DATA TO USE:

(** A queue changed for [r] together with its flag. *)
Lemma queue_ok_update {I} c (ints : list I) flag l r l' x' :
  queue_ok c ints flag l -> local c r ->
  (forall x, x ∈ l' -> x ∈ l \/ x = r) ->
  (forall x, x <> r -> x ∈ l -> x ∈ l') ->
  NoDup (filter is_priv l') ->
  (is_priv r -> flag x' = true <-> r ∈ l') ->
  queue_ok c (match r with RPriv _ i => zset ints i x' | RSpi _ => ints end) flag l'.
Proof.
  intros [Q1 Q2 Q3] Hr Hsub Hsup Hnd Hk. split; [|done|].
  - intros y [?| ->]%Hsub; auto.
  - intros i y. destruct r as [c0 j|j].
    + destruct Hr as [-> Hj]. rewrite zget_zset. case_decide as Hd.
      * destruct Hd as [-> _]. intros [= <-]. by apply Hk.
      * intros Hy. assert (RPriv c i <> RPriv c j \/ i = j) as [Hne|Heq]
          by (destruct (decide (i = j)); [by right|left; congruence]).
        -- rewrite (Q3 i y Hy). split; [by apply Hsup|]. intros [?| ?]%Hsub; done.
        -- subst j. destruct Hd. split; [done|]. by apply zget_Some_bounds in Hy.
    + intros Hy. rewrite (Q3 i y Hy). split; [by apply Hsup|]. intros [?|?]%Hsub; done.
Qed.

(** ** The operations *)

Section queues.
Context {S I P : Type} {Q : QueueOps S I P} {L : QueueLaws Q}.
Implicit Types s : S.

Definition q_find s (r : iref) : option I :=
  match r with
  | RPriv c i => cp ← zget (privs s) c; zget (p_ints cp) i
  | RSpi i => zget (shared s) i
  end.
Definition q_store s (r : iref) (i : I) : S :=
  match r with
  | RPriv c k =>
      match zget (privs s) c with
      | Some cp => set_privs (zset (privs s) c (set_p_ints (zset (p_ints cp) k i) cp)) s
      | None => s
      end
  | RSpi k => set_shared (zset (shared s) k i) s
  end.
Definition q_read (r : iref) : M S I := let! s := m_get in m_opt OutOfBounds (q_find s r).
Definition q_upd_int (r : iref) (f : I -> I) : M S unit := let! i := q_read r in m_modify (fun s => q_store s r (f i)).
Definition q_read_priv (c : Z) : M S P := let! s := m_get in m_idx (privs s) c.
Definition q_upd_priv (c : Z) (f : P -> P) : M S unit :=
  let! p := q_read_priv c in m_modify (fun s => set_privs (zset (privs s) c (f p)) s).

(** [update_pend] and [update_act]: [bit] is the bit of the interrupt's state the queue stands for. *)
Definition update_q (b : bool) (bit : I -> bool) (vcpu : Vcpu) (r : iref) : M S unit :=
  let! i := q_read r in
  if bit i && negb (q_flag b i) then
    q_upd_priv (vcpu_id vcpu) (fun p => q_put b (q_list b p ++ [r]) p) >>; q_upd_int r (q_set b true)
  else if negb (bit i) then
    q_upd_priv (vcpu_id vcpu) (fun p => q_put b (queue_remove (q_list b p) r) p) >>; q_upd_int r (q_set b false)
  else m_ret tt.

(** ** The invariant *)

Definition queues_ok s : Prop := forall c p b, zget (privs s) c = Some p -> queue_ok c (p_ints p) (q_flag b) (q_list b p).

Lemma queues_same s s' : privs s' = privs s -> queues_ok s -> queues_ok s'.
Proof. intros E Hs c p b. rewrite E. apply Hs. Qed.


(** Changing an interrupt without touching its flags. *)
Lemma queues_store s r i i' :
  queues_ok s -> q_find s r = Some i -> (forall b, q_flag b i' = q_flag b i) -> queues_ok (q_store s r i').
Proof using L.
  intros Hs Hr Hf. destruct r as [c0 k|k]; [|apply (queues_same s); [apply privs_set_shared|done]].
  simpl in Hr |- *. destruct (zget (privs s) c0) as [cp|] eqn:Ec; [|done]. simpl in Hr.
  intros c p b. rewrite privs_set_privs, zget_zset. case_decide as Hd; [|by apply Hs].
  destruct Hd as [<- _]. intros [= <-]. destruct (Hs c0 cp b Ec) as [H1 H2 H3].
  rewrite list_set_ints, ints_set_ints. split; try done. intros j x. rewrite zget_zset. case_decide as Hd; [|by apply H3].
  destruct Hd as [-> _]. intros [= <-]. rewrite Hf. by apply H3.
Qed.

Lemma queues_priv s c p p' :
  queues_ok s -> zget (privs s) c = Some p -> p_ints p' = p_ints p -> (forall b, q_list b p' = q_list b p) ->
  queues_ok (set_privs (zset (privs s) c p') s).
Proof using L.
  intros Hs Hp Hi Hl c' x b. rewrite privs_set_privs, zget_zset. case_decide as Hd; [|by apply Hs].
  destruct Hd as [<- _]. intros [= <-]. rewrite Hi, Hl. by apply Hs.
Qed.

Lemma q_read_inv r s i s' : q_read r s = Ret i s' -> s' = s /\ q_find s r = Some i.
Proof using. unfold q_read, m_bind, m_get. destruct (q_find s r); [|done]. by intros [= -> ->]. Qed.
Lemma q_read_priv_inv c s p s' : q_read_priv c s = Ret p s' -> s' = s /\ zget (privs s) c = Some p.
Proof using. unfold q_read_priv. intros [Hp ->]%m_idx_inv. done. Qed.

EXERCISE DESCRIPTION: Verbatim output is expected for the lines from the start of the data to the line in which "(is_priv r -> flag x' = true <-> r ∈ l') ->" appears, both included.

TASK ANSWER:
(** A queue changed for [r] together with its flag. *)
Lemma queue_ok_update {I} c (ints : list I) flag l r l' x' :
  queue_ok c ints flag l -> local c r ->
  (forall x, x ∈ l' -> x ∈ l \/ x = r) ->
  (forall x, x <> r -> x ∈ l -> x ∈ l') ->
  NoDup (filter is_priv l') ->
  (is_priv r -> flag x' = true <-> r ∈ l') ->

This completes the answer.